We discuss below some of the benefits that the MFIs are set to achieve.

  • With the use of digital finance, MFIs can mitigate cash risk as well as increase operational efficiency. The prevalent group lending microfinance model is highly cash intensive where both loan disbursement and repayment is made in cash, generally at customers’ doorsteps. The MFIs (and their customers) are thus exposed to cash risk (storage and transit) and incur cost to manage cash and related risks. This also eats into the MFI’s frontline staff time. They could have used this time more gainfully by sourcing new clients or perhaps providing more quality service to their existing customers. Carrying of cash to and from group meetings to the MFI’s branch and for deposit at the bank branch poses a threat to the lives of MFI’s frontline staff. As a result of all of these factors, the operational efficiency of MFIs is affected. With digital finance, customers can deposit cash into the MFI’s accounts at the nearest agent outlet. However, in such cases, the agent bears the cash handling risk.

 

  • The MFIs can offer multiple products efficiently using digital finance. Traditionally MFIs have been providing a single credit product to their customers. Numerous research studies have shown that the clients require other financial products including, varied credit products, savings and other deposit products, insurance, pension, remittances etc. The need to diversify product offering for MFIs is more pronounced in India, especially after the Andhra crisis. (See Video: Going Beyond a Single Use of “No-Frills” Account: The Concept of Deferred Payments). Partnership with digital financial service providers gives MFIs the access to their partner network. Thus, the MFIs can offer complementary financial and non-financial products and services which they might not have been able to offer otherwise. In India, where MFIs are not allowed to accept savings, such partnerships have provided MFIs the opportunity to offer ‘saving deposit accounts’ serviced at the client doorstep. The product diversification helps the MFI to further strengthen their relationship with clients and at the same time gain insights on their financial behaviour. Since the customer transaction information is available in digital form, it can be used for detailed analytics to design and deliver customer-centric products.

 

  • Digital finance, when deployed as an alternate delivery channel can help the MFI increase outreach in a cost-effective manner. The MFIs can leverage the digital finance distribution channel to design and deliver micro-credit products to non-MFI customers who regularly transact at such agent outlets. The prevalent microfinance models are resource intensive and sometime serving customers in remote geographies and difficult terrains becomes prohibitive. The large network of agents prove helpful to increase outreach to such remote locations.

MicroSave

Source: Musoni: Next Generation Microfinance

 

Benefits for digital finance service providers and agents

The digital finance service providers through partnership with MFIs not only get access to the customer base of the MFIs but can also leverage the relationship that the MFIs have with their clients. This ensures a permanent catchment of customers for the agents who carry out regular transactions on account of loan repayment and saving deposits, if applicable. It also generates the possibility for the agents to cross-sell other products and services such as mobile airtime recharge, utility bill payments.

Benefits for customers

The partnership of MFIs and digital financial service providers also benefit customers. Microfinance clients get the flexibility to repay loans through their mobile phones without even going to MFI branches and avoid cash in transit risk. Additionally, they get access to other financial products and services, including saving, insurance, pension and remittance – all serviced through their mobile phone.

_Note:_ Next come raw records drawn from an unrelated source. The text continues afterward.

(** ** One step *)

Lemma emit_cases p img s w :
  (exists b, writable w (step_path p s) = true /\ step_bytes p img s = Some b
     /\ emit p img s w =
        (Ok tt, World (<[step_path p s := b]> (fs w)) (writable w) (stdout w)
                      (calls w ++ step_calls p img s)))
  \/ (exists e, step_fails p img s w e
        /\ emit p img s w = (Raise e, after_failed p img s e w)).
Proof.
  unfold emit, step_fails, step_bytes, step_calls, step_image, after_failed,
    failed_files, step_resize_calls.
  destruct s as [name [sz|] fmt sizes]; cbn;
    unfold mbind, M_bind, Image_resize, Image_save, mret, M_ret,
      log_call, write_file; cbn.
  - destruct (writable w (step_path p _)) eqn:Hw; cbn.
    + destruct (encode _ _ _ _) as [b|] eqn:Hb.
      * left. exists b. rewrite <- app_assoc. auto.
      * right. exists ImageError. split; [right; eauto|].
        unfold abandon, write_file, step_image. cbn.
        by destruct (fs w !! step_path p _).
    + right. eexists. split; [left; eauto|reflexivity].
  - destruct (writable w (step_path p _)) eqn:Hw; cbn.
    + destruct (encode _ _ _ _) as [b|] eqn:Hb.
      * left. exists b. auto.
      * right. exists ImageError. split; [right; eauto|].
        unfold abandon, write_file, step_image. cbn. rewrite app_nil_r.
        destruct (fs w !! step_path p _); by destruct w.
    + right. eexists. split; [left; eauto|].
      rewrite app_nil_r. by destruct w.
Qed.

(** ** The loop over the plan *)

(** Running a list of steps completes a prefix of it; the run returns
    when the prefix is the whole list and raises at the first step that
    fails. *)
Lemma for_emit_cases p img l : forall w,
  (exists w', emitted p img l w w' /\ for_ l (emit p img) w = (Ok tt, w'))
  \/ (exists ds s rest w1 e,
        l = ds ++ s :: rest /\ emitted p img ds w w1
        /\ step_fails p img s w1 e
        /\ for_ l (emit p img) w = (Raise e, after_failed p img s e w1)).
Proof.
  induction l as [|s l IH]; intros w.
  - left. exists w. split; [constructor|reflexivity].
  - cbn [for_]. destruct (emit_cases p img s w) as
      [(b & Hw & Hb & Hrun)|(e & Hfail & Hrun)].
    + rewrite (bind_Ok _ _ _ _ _ Hrun).
      destruct (IH (World (<[step_path p s := b]> (fs w)) (writable w)
                          (stdout w) (calls w ++ step_calls p img s)))
        as [(w' & Hem & Hfor)|(ds & s' & rest & w1 & e & -> & Hem & Hf & Hfor)].
      * left. exists w'. split; [econstructor; eauto|done].
      * right. exists (s :: ds), s', rest, w1, e.
        split; [done|]. split; [econstructor; eauto|]. done.
    + right. exists [], s, l, w, e.
      split; [done|]. split; [constructor|].
      split; [done|]. by rewrite (bind_Raise _ _ _ _ _ Hrun).
Qed.

Lemma emitted_run p img l w w' :
  emitted p img l w w' -> for_ l (emit p img) w = (Ok tt, w').
Proof.
  induction 1 as [w|s ds w b w' Hw Hb _ IH]; [reflexivity|].
  cbn [for_]. destruct (emit_cases p img s w) as
    [(b' & _ & Hb' & Hrun)|(e & Hfail & _)].
  - rewrite (bind_Ok _ _ _ _ _ Hrun). congruence.
  - destruct Hfail as [[? _]|(_ & ? & _)]; congruence.
Qed.

Lemma emitted_calls p img l w w' :
  emitted p img l w w' ->
  calls w' = calls w ++ flat_map (step_calls p img) l.
Proof.
  induction 1 as [w|s ds w b w' _ _ _ IH]; cbn [flat_map].
  - by rewrite app_nil_r.
  - rewrite IH. cbn [calls]. by rewrite <- app_assoc.
Qed.

Lemma emitted_writable p img l w w' :
  emitted p img l w w' -> writable w' = writable w.
Proof. induction 1; [done|]. by etrans. Qed.

Lemma emitted_stdout p img l w w' :
  emitted p img l w w' -> stdout w' = stdout w.
Proof. induction 1; [done|]. by etrans. Qed.

(** A path that is no step's target keeps its content. *)
Lemma emitted_lookup_other p img l w w' q :
  emitted p img l w w' ->
  q ∉ map (step_path p) l ->
  fs w' !! q = fs w !! q.
Proof.
  induction 1 as [w|s ds w b w' _ _ _ IH]; [done|].
  cbn [map]. intros Hq. apply not_elem_of_cons in Hq as [Hne Hq].
  rewrite IH by done. cbn [fs]. by rewrite lookup_insert_ne.
Qed.

(** A step's target holds what the step's encoder produced, as long as no
    later step has the same target. *)
Lemma emitted_lookup p img l w w' s :
  emitted p img l w w' ->
  NoDup (map (step_path p) l) ->
  s ∈ l ->
  fs w' !! step_path p s = step_bytes p img s
  /\ is_Some (step_bytes p img s).
Proof.
  induction 1 as [w|s0 ds w b w' _ Hb Hem IH]; intros Hnd Hin.
  - by apply elem_of_nil in Hin.
  - cbn [map] in Hnd. apply NoDup_cons in Hnd as [Hfresh Hnd].
    apply elem_of_cons in Hin as [->|Hin].
    + rewrite (emitted_lookup_other _ _ _ _ _ _ Hem Hfresh). cbn [fs].
      rewrite lookup_insert_eq, Hb. eauto.
    + by apply IH.
Qed.

(** Steps whose targets already hold their bytes change no file. *)
Lemma emitted_fixpoint p img l w w' :
  emitted p img l w w' ->
  (forall s, s ∈ l -> fs w !! step_path p s = step_bytes p img s) ->
  fs w' = fs w.
Proof.
  induction 1 as [w|s ds w b w' _ Hb _ IH]; intros Hfix; [done|].
  assert (Hid : <[step_path p s := b]> (fs w) = fs w).
  { apply insert_id. rewrite Hfix by left. done. }
  rewrite IH; cbn [fs]; [done|].
  intros s' Hs'. rewrite Hid. apply Hfix. by right.
Qed.

(** Steps that are all permitted and all encodable complete. *)
Lemma emitted_exists p img l : forall w,
  (forall s, s ∈ l -> writable w (step_path p s) = true
                      /\ is_Some (step_bytes p img s)) ->
  exists w', emitted p img l w w'.
Proof.
  induction l as [|s l IH]; intros w Hall.
  - exists w. constructor.
  - destruct (Hall s) as [Hw [b Hb]]; [left|].
    destruct (IH (World (<[step_path p s := b]> (fs w)) (writable w)
                        (stdout w) (calls w ++ step_calls p img s)))
      as [w' Hem].
    { intros s' Hs'. apply Hall. by right. }
    exists w'. econstructor; eauto.
Qed.

Lemma emitted_permitted p img l w w' s :
  emitted p img l w w' -> s ∈ l ->
  writable w (step_path p s) = true /\ is_Some (step_bytes p img s).
Proof.
  induction 1 as [w|s0 ds w b w' Hw Hb _ IH]; intros Hin.
  - by apply elem_of_nil in Hin.
  - apply elem_of_cons in Hin as [->|Hin]; [eauto|]. by apply IH.
Qed.

(** ** The whole run *)

(** The three PNG saves, the ICO save and the ICNS save of the script are
    the five steps of the plan, in this order. *)
Lemma outputs_plan p img (k : M unit) w :
  (for_ png_targets (save_png p img);;
   Image_save img (BASE_DIR p // "icon.ico") None (Some ico_sizes);;
   Image_save img (BASE_DIR p // "icon.icns") (Some "ICNS") (Some icns_sizes);;
   k) w
  = (for_ plan (emit p img);; k) w.
Proof.
  unfold plan, png_targets. cbn [map app for_].
  unfold emit, save_png, png_step, ico_step, icns_step, step_path.
  cbn [step_resize step_name step_fmt step_sizes fst snd].
  unfold mbind, M_bind, mret, M_ret, Image_resize.
  repeat (destruct (Image_save _ _ _ _ _) as [[[]|?] ?]; [|reflexivity]).
  reflexivity.
Qed.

Several MFIs have already started to get into partnerships with digital financial service providers to leverage these benefits. Faulu and KWFT in Kenya are now using mobile banking services to allow clients to make loan repayments and deposits using their mobile phones.

Though many MFIs have started using digital finance, there are obvious challenges that need to be overcome. Some of the challenges such as reluctance of clients to pay mobile money charges, impact on group cohesion, low penetration of mobile money agents and bringing change in customer’s existing behaviour to adopt mobile money still need to be carefully addressed.